**WHAT IS REQUIRED:**
Go through the records line by line. Report how many lines contain "None", with nothing else.

(Stored items from a collection)
++++++++
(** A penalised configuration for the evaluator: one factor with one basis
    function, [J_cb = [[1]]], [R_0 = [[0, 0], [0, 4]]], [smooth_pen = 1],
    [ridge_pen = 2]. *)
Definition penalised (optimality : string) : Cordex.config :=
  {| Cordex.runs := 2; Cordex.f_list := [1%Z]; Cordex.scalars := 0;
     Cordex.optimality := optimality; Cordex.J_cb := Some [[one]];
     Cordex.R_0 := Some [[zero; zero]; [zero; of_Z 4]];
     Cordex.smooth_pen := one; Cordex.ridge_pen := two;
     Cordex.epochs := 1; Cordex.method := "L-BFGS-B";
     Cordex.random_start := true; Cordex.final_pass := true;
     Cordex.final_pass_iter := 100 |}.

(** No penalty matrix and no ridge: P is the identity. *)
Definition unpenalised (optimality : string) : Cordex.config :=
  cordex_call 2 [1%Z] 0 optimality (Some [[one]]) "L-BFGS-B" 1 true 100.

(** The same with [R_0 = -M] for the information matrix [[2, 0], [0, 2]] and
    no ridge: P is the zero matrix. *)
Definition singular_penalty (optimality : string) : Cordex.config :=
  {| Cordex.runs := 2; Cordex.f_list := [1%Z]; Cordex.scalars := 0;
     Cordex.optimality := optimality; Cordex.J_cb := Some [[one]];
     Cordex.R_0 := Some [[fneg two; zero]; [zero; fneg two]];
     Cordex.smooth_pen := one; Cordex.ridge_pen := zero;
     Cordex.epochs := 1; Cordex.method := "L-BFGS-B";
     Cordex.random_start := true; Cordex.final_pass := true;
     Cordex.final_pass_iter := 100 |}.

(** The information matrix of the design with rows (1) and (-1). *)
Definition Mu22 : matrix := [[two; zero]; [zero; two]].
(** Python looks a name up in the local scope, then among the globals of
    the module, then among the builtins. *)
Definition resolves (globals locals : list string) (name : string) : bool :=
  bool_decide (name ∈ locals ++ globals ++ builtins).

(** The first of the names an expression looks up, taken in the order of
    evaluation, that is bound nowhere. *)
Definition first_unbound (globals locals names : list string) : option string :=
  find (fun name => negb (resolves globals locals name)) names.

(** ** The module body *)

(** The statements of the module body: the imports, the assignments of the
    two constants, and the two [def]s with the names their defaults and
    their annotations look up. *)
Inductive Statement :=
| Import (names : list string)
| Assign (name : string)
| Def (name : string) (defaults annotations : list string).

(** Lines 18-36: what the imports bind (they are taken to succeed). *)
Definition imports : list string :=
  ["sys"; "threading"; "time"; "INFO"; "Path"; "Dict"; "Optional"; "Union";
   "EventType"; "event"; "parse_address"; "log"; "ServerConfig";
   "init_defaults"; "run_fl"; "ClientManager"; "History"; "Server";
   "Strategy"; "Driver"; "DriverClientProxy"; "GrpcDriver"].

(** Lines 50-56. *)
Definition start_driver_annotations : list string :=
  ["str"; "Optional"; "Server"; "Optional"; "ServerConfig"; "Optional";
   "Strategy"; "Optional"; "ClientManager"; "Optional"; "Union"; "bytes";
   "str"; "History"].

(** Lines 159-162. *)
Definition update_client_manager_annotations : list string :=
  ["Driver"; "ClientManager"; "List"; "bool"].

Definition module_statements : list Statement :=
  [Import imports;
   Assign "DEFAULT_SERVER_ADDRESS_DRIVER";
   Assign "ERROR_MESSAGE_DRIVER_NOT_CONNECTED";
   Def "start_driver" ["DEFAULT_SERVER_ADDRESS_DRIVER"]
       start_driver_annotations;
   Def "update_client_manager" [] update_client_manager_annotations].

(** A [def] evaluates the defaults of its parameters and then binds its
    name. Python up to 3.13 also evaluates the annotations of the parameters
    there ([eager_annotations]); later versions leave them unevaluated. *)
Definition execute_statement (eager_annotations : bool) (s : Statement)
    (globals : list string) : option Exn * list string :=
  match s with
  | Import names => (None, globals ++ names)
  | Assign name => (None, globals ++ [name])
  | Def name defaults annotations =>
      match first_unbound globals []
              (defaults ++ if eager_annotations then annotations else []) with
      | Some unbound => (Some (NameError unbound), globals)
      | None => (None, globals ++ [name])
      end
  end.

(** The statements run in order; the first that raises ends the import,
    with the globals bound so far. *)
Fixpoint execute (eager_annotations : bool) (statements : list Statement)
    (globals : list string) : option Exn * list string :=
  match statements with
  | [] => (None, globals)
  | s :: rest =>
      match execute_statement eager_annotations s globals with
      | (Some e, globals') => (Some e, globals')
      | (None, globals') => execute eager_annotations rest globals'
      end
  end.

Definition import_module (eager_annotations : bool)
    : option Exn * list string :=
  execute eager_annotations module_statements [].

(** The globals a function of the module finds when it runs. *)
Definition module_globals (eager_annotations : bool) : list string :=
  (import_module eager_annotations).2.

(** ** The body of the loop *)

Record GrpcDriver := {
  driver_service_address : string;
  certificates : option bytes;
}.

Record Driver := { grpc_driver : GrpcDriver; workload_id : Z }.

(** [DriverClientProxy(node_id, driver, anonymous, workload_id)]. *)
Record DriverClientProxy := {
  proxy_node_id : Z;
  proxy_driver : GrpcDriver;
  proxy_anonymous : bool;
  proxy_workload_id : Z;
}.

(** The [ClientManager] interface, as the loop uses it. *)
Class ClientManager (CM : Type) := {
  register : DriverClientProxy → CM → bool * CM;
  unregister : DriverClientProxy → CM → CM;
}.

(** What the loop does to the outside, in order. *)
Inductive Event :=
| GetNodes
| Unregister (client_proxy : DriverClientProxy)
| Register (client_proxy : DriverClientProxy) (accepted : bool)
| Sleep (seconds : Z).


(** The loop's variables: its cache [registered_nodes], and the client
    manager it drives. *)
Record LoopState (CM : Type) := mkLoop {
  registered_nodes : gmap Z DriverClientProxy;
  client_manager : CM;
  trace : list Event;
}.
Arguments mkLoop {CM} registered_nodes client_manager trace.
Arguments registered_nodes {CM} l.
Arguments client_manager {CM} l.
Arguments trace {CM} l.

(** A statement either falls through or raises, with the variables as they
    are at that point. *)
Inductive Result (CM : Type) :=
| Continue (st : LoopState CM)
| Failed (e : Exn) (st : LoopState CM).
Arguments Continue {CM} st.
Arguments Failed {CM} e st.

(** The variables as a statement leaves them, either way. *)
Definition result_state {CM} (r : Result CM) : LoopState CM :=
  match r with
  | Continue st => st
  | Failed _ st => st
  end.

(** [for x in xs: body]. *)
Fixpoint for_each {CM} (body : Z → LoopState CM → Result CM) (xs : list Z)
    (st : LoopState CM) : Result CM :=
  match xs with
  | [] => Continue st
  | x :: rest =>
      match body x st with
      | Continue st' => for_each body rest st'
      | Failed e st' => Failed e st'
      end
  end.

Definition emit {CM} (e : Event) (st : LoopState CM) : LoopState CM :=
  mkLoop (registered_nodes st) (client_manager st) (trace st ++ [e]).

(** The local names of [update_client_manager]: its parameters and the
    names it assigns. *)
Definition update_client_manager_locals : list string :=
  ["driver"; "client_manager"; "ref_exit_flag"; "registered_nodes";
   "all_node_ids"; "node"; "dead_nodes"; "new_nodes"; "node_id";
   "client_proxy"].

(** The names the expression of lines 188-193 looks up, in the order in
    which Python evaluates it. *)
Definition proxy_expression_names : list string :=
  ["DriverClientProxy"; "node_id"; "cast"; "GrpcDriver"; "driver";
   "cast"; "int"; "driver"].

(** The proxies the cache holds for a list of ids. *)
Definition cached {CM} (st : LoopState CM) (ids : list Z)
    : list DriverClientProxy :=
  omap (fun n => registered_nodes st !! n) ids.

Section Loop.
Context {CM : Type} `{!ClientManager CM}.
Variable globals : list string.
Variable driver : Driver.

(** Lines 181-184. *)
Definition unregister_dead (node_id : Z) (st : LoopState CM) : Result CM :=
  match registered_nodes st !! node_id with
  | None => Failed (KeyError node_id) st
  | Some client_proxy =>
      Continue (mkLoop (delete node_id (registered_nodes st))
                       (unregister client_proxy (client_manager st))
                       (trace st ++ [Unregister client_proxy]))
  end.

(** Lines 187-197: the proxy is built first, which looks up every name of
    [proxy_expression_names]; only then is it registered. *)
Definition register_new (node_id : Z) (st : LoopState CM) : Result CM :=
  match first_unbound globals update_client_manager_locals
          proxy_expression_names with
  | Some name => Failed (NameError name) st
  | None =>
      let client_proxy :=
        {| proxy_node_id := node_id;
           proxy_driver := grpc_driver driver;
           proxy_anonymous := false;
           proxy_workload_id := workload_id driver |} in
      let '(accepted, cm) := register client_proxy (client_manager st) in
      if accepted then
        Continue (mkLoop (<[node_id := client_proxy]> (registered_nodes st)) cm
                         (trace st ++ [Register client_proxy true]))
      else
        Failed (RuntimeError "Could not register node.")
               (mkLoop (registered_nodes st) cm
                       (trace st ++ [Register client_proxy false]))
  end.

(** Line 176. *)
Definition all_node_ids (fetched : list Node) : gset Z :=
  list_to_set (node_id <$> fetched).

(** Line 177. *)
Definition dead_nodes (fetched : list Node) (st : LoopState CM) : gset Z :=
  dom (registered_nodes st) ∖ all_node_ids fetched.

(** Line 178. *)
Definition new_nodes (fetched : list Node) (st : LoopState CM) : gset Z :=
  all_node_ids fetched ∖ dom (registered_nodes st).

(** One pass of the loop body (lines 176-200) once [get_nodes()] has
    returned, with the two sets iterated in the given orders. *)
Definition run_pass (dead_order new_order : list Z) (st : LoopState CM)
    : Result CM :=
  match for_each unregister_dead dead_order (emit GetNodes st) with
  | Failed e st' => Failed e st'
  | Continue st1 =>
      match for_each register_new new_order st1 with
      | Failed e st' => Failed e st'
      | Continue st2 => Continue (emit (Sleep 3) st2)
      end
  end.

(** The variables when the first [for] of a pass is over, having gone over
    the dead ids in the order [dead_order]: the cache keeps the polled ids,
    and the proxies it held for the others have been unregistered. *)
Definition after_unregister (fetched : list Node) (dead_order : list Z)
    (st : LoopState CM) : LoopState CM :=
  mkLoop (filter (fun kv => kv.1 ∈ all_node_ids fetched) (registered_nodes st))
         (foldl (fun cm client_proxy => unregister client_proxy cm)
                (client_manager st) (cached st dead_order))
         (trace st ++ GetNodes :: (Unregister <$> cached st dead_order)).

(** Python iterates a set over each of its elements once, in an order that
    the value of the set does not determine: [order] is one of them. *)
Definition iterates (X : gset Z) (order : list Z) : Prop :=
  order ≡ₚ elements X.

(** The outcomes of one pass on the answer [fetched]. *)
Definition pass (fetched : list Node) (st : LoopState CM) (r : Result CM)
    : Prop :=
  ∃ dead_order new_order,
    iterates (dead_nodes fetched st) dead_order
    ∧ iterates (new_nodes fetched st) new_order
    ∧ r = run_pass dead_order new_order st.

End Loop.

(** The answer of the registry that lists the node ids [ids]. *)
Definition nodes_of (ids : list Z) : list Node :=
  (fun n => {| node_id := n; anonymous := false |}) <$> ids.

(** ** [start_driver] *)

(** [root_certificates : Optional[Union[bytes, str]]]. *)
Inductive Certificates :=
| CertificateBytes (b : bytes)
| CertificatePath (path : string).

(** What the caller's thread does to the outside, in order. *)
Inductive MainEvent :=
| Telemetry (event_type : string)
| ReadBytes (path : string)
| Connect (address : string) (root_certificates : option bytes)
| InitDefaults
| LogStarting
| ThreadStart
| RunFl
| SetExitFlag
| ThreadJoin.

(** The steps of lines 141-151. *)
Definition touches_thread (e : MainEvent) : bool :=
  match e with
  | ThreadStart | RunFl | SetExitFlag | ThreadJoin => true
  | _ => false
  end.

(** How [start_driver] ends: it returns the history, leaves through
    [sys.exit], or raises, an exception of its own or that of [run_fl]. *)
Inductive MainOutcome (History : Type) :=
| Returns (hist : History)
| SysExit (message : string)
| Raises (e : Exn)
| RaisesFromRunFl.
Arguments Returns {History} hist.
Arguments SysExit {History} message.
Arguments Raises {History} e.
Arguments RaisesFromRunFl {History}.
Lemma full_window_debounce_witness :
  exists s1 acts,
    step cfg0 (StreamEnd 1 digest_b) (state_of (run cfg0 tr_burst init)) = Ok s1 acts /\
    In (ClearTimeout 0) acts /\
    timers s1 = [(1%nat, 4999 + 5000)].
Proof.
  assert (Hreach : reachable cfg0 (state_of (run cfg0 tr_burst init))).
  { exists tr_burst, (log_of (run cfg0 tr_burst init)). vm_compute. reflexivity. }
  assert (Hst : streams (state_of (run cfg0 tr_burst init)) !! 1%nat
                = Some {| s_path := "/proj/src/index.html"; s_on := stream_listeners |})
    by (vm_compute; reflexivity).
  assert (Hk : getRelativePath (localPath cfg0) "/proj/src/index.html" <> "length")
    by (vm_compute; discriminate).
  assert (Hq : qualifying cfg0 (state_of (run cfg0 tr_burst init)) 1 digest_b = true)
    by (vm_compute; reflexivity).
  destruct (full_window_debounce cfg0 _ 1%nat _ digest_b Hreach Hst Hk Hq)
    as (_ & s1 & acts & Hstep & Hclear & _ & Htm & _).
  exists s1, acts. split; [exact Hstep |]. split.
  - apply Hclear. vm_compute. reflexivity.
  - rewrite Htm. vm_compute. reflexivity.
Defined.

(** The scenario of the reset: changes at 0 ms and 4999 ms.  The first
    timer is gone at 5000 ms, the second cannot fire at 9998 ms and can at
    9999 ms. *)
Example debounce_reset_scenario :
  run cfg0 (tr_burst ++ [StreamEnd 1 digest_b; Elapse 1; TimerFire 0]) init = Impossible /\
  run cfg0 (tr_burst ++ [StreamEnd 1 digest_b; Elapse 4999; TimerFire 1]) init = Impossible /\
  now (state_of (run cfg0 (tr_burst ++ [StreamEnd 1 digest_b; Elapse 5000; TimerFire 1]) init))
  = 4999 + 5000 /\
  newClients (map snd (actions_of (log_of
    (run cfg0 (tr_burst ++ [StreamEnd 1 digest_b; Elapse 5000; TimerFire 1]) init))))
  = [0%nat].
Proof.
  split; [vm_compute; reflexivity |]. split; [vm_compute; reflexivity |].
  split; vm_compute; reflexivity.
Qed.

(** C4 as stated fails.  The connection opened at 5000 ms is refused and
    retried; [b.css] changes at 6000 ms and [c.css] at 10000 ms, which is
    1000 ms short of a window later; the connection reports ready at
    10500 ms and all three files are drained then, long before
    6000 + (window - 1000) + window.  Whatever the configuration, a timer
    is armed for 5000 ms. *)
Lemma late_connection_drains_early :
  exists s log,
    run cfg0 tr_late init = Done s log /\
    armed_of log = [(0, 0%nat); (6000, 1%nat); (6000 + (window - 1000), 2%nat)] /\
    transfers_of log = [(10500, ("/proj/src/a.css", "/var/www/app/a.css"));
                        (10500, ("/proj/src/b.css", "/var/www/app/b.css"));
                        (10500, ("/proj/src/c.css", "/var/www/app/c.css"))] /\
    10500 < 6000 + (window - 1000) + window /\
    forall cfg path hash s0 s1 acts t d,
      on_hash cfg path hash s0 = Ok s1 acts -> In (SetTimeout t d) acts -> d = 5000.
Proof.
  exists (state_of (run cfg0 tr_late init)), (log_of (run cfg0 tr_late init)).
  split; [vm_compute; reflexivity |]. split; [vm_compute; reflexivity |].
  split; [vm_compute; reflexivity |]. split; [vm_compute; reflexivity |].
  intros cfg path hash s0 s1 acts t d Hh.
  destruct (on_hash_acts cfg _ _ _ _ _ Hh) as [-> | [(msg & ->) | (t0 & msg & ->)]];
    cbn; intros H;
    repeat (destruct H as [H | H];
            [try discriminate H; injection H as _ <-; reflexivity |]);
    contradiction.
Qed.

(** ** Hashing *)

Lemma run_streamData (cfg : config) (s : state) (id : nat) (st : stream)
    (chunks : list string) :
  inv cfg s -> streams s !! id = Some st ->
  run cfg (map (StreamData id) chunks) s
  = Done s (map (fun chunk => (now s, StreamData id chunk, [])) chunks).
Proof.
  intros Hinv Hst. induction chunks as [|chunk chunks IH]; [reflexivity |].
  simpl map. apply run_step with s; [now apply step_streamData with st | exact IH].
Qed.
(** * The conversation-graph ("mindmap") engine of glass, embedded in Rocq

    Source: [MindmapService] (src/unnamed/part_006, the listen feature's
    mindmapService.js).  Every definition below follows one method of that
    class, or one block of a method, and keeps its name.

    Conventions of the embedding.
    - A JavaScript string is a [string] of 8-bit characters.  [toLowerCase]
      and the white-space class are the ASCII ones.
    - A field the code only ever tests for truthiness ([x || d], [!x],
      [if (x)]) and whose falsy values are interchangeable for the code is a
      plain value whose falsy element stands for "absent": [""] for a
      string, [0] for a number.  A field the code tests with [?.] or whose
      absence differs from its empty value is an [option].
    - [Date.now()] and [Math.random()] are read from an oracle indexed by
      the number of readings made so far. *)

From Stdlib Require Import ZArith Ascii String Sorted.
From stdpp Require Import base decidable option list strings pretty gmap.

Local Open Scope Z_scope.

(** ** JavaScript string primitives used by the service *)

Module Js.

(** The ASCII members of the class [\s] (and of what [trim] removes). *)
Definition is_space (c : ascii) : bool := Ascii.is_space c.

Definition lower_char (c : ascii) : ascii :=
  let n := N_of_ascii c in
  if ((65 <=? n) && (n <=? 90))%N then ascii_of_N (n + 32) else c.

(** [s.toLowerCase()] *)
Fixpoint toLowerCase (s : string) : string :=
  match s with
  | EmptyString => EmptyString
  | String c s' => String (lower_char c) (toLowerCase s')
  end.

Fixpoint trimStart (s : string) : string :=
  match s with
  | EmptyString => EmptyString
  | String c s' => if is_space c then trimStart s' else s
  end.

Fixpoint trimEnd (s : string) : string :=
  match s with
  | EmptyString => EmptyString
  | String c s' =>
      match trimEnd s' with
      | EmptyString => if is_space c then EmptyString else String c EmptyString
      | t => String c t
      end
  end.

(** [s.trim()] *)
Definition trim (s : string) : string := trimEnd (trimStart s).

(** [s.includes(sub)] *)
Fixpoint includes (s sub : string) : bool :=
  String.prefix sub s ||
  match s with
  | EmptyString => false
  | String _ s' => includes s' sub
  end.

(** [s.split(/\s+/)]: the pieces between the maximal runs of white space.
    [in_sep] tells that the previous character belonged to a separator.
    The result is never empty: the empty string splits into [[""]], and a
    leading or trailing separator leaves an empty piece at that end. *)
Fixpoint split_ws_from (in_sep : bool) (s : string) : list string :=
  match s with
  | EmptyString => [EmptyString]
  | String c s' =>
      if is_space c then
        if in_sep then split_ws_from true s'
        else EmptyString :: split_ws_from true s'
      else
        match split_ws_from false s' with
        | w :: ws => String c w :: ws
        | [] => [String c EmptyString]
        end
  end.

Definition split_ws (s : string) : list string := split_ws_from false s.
++++++++
**RESPONSE TO THIS TASK:**
7